┌────────

(* ===== verification/Dates.v ===== *)
(** * Calendar dates to epoch milliseconds: [_utc_ms] of [download_ohlcv.py]

    [_utc_ms(dt)] is [int(dt.timestamp() * 1000)] of a datetime in UTC; the
    downloader calls it on [datetime(2017, 1, 1)] and on the date of the
    [since] hint, both at midnight.  [timestamp()] of an aware datetime is
    the difference to 1970-01-01 counted by CPython's proleptic Gregorian
    ordinal ([_ymd2ord]), in seconds; for a midnight date it is a whole
    number of days below 2^38 seconds, so the product by 1000 and [int]
    are exact in binary64 and the result is the integer written here.
    The datetime constructor checks its fields ([_check_date_fields]) and
    raises [ValueError] on an invalid date.  The helpers keep the names
    of CPython's [Lib/datetime.py].  [next_date] is the calendar successor
    used to state that consecutive days are 86 400 000 ms apart. *)

From S2P Require Import Prelude Frame Download.

(** [_is_leap]. *)
Definition is_leap (y : Z) : bool :=
  (y mod 4 =? 0) && (negb (y mod 100 =? 0) || (y mod 400 =? 0)).

(** [_DAYS_IN_MONTH[m]]. *)
Definition days_in_month_tbl (m : Z) : Z :=
  match m with
  | 1 => 31 | 2 => 28 | 3 => 31 | 4 => 30 | 5 => 31 | 6 => 30
  | 7 => 31 | 8 => 31 | 9 => 30 | 10 => 31 | 11 => 30 | 12 => 31
  | _ => -1
  end.

(** [_DAYS_BEFORE_MONTH[m]]. *)
Definition days_before_month_tbl (m : Z) : Z :=
  match m with
  | 1 => 0 | 2 => 31 | 3 => 59 | 4 => 90 | 5 => 120 | 6 => 151
  | 7 => 181 | 8 => 212 | 9 => 243 | 10 => 273 | 11 => 304 | 12 => 334
  | _ => -1
  end.

(** [_days_before_year]: days from 0001-01-01 to the first of [y]. *)
Definition days_before_year (y : Z) : Z :=
  let y' := y - 1 in y' * 365 + y' / 4 - y' / 100 + y' / 400.

(** [_days_in_month]. *)
Definition days_in_month (y m : Z) : Z :=
  if (m =? 2) && is_leap y then 29 else days_in_month_tbl m.

(** [_days_before_month]. *)
Definition days_before_month (y m : Z) : Z :=
  days_before_month_tbl m + (if (m >? 2) && is_leap y then 1 else 0).

(** [_ymd2ord]: 0001-01-01 is day 1. *)
Definition ymd2ord (y m d : Z) : Z := days_before_year y + days_before_month y m + d.

(** [_check_date_fields] with [MINYEAR = 1] and [MAXYEAR = 9999]. *)
Definition check_date_fields (y m d : Z) : result unit :=
  if negb ((1 <=? y) && (y <=? 9999)) then Err ValueError
  else if negb ((1 <=? m) && (m <=? 12)) then Err ValueError
  else if negb ((1 <=? d) && (d <=? days_in_month y m)) then Err ValueError
  else Ok tt.

(** [_ymd2ord(1970, 1, 1)], the day of [_EPOCH]. *)
Definition epoch_ord : Z := 719163.

(** [_utc_ms(datetime(y, m, d, tzinfo=timezone.utc))]. *)
Definition utc_ms (y m d : Z) : result Z :=
  let? _ := check_date_fields y m d in
  Ok ((ymd2ord y m d - epoch_ord) * 86400000).

(** A date accepted by the constructor. *)
Definition valid_date (y m d : Z) : Prop := check_date_fields y m d = Ok tt.

(** The calendar day after [(y, m, d)], as [date + timedelta(days=1)]
    steps it. *)
Definition next_date (y m d : Z) : Z * Z * Z :=
  if d <? days_in_month y m then (y, m, d + 1)
  else if m <? 12 then (y, m + 1, 1)
  else (y + 1, 1, 1).

(** ** Lemmas *)

Lemma valid_date_iff y m d :
  valid_date y m d <-> 1 <= y <= 9999 /\ 1 <= m <= 12 /\ 1 <= d <= days_in_month y m.
Proof.
  unfold valid_date, check_date_fields.
  destruct (Z.leb_spec 1 y), (Z.leb_spec y 9999), (Z.leb_spec 1 m), (Z.leb_spec m 12),
    (Z.leb_spec 1 d), (Z.leb_spec d (days_in_month y m)); cbn; split; intros; try discriminate; try reflexivity; lia.
Qed.

(** The months tile the year: a month ends where the next begins, and
    December ends after 365 days, or 366 in a leap year. *)
Lemma days_before_month_next y m :
  1 <= m <= 11 -> days_before_month y (m + 1) = days_before_month y m + days_in_month y m.
Proof.
  intros Hm. unfold days_before_month, days_in_month.
  assert (m = 1 \/ m = 2 \/ m = 3 \/ m = 4 \/ m = 5 \/ m = 6 \/ m = 7 \/ m = 8 \/ m = 9 \/
          m = 10 \/ m = 11) as Hc by lia.
  destruct (is_leap y); repeat destruct Hc as [->|Hc]; try reflexivity; subst; reflexivity.
Qed.

Lemma days_in_month_pos y m : 1 <= m <= 12 -> 28 <= days_in_month y m.
Proof.
  intros Hm. unfold days_in_month.
  assert (m = 1 \/ m = 2 \/ m = 3 \/ m = 4 \/ m = 5 \/ m = 6 \/ m = 7 \/ m = 8 \/ m = 9 \/
          m = 10 \/ m = 11 \/ m = 12) as Hc by lia.
  destruct (is_leap y); repeat destruct Hc as [->|Hc]; subst; cbn; lia.
Qed.

(** The ordinal of December 31 is one less than the first of next year. *)
Lemma year_length y : days_before_month y 12 + days_in_month y 12 = 365 + (if is_leap y then 1 else 0).
Proof. unfold days_before_month, days_in_month. by destruct (is_leap y). Qed.

Lemma div_succ_step k n : 0 < n -> (k + 1) / n - k / n = if (k + 1) mod n =? 0 then 1 else 0.
Proof.
  intros Hn. pose proof (Z.div_mod (k + 1) n ltac:(lia)). pose proof (Z.div_mod k n ltac:(lia)).
  pose proof (Z.mod_pos_bound (k + 1) n Hn). pose proof (Z.mod_pos_bound k n Hn).
  destruct (Z.eqb_spec ((k + 1) mod n) 0); nia.
Qed.

Lemma mod_multiple y a b : 0 < a -> 0 < b -> y mod (a * b) = 0 -> y mod a = 0.
Proof.
  intros Ha Hb E. apply Z.mod_divide in E as [q ->]; [|lia].
  apply Z.mod_divide; [lia|]. exists (q * b). lia.
Qed.

Lemma days_before_year_next y :
  days_before_year (y + 1) = days_before_year y + 365 + (if is_leap y then 1 else 0).
Proof.
  unfold days_before_year, is_leap. replace (y + 1 - 1) with (y - 1 + 1) by lia.
  pose proof (div_succ_step (y - 1) 4 ltac:(lia)) as D4.
  pose proof (div_succ_step (y - 1) 100 ltac:(lia)) as D100.
  pose proof (div_succ_step (y - 1) 400 ltac:(lia)) as D400.
  replace (y - 1 + 1) with y in * by lia.
  pose proof (mod_multiple y 4 25 ltac:(lia) ltac:(lia)) as M1. change (4 * 25) with 100 in M1.
  pose proof (mod_multiple y 100 4 ltac:(lia) ltac:(lia)) as M2. change (100 * 4) with 400 in M2.
  pose proof (mod_multiple y 4 100 ltac:(lia) ltac:(lia)) as M3. change (4 * 100) with 400 in M3.
  destruct (Z.eqb_spec (y mod 4) 0) as [E4|E4], (Z.eqb_spec (y mod 100) 0) as [E1|E1],
    (Z.eqb_spec (y mod 400) 0) as [E0|E0]; cbn [negb andb orb] in *; lia.
Qed.

Lemma utc_ms_valid y m d :
  valid_date y m d -> utc_ms y m d = Ok ((ymd2ord y m d - epoch_ord) * 86400000).
Proof. unfold utc_ms, valid_date. by intros ->. Qed.

Lemma utc_ms_ok y m d v :
  utc_ms y m d = Ok v -> valid_date y m d /\ v = (ymd2ord y m d - epoch_ord) * 86400000.
Proof.
  unfold utc_ms, valid_date. destruct (check_date_fields y m d) as [[]|]; cbn; [|discriminate].
  by intros [= <-].
Qed.

Lemma utc_ms_error y m d :
  utc_ms y m d = Err ValueError <-> ~ (1 <= y <= 9999 /\ 1 <= m <= 12 /\ 1 <= d <= days_in_month y m).
Proof.
  rewrite <- valid_date_iff. unfold utc_ms, valid_date, check_date_fields.
  repeat match goal with |- context [if ?b then _ else _] => destruct b end; cbn;
    split; intros; congruence.
Qed.

(** The next calendar day of an accepted date other than 9999-12-31 is
    accepted, and its ordinal is one more. *)
Lemma next_date_valid y m d :
  valid_date y m d -> (y, m, d) <> (9999, 12, 31) ->
  let '(y', m', d') := next_date y m d in valid_date y' m' d' /\ ymd2ord y' m' d' = ymd2ord y m d + 1.
Proof.
  rewrite !valid_date_iff. intros (Hy & Hm & Hd) Hmax. unfold next_date.
  destruct (Z.ltb_spec d (days_in_month y m)); [rewrite valid_date_iff; unfold ymd2ord; lia|].
  destruct (Z.ltb_spec m 12).
  - pose proof (days_in_month_pos y (m + 1) ltac:(lia)). pose proof (days_before_month_next y m ltac:(lia)).
    rewrite valid_date_iff; unfold ymd2ord. lia.
  - assert (m = 12) as -> by lia. assert (days_in_month y 12 = 31) as D by reflexivity.
    assert (y < 9999) by (destruct (Z.eq_dec y 9999); [subst; exfalso; apply Hmax; f_equal; lia|lia]).
    pose proof (year_length y). pose proof (days_before_year_next y).
    rewrite valid_date_iff. unfold ymd2ord. unfold days_in_month at 1. unfold days_before_month at 1. cbn.
    destruct (is_leap y); cbn in *; lia.
Qed.

(** The downloader's start of history is [_utc_ms(datetime(2017, 1, 1))]. *)
Lemma utc_ms_epoch_2017 : utc_ms 2017 1 1 = Ok epoch_2017_ms.
Proof. reflexivity. Qed.

(** C25: [_utc_ms] is the millisecond count of the calendar: 1970-01-01
    is 0; the datetime constructor raises [ValueError] exactly on a date
    outside years 1 to 9999, months 1 to 12 and the days of the month;
    and the next calendar day of an accepted date (9999-12-31 has none)
    is exactly 86 400 000 ms later, across month and year ends and
    February 29 included.  These three facts fix [_utc_ms] on every
    valid date. *)
Theorem utc_ms_spec :
  utc_ms 1970 1 1 = Ok 0 /\
  (forall y m d, utc_ms y m d = Err ValueError <->
     ~ (1 <= y <= 9999 /\ 1 <= m <= 12 /\ 1 <= d <= days_in_month y m)) /\
  (forall y m d v, utc_ms y m d = Ok v -> (y, m, d) <> (9999, 12, 31) ->
     let '(y', m', d') := next_date y m d in utc_ms y' m' d' = Ok (v + 86400000)).
Proof.
  split_and!; [reflexivity|apply utc_ms_error|].
  intros y m d v (V & ->)%utc_ms_ok Hmax.
  pose proof (next_date_valid y m d V Hmax) as Hn. destruct (next_date y m d) as [[y' m'] d'].
  destruct Hn as [V' E]. rewrite utc_ms_valid, E by done. f_equal. lia.
Qed.

Lemma utc_ms_spec_witness :
  utc_ms 2016 2 29 = Ok 1456704000000 /\ utc_ms 2016 3 1 = Ok (1456704000000 + 86400000).
Proof.
  split; [reflexivity|].
  exact (proj2 (proj2 utc_ms_spec) 2016 2 29 1456704000000 eq_refl ltac:(discriminate)).
Defined.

└────────

ASSIGNED TASK
With the line holding "if d <? days_in_month" as the first and the line holding "December ends after" as the last, set down that range of the entries above exactly, and nothing else.

OUTPUT OF THE TASK
  if d <? days_in_month y m then (y, m, d + 1)
  else if m <? 12 then (y, m + 1, 1)
  else (y + 1, 1, 1).

(** ** Lemmas *)

Lemma valid_date_iff y m d :
  valid_date y m d <-> 1 <= y <= 9999 /\ 1 <= m <= 12 /\ 1 <= d <= days_in_month y m.
Proof.
  unfold valid_date, check_date_fields.
  destruct (Z.leb_spec 1 y), (Z.leb_spec y 9999), (Z.leb_spec 1 m), (Z.leb_spec m 12),
    (Z.leb_spec 1 d), (Z.leb_spec d (days_in_month y m)); cbn; split; intros; try discriminate; try reflexivity; lia.
Qed.

(** The months tile the year: a month ends where the next begins, and
    December ends after 365 days, or 366 in a leap year. *)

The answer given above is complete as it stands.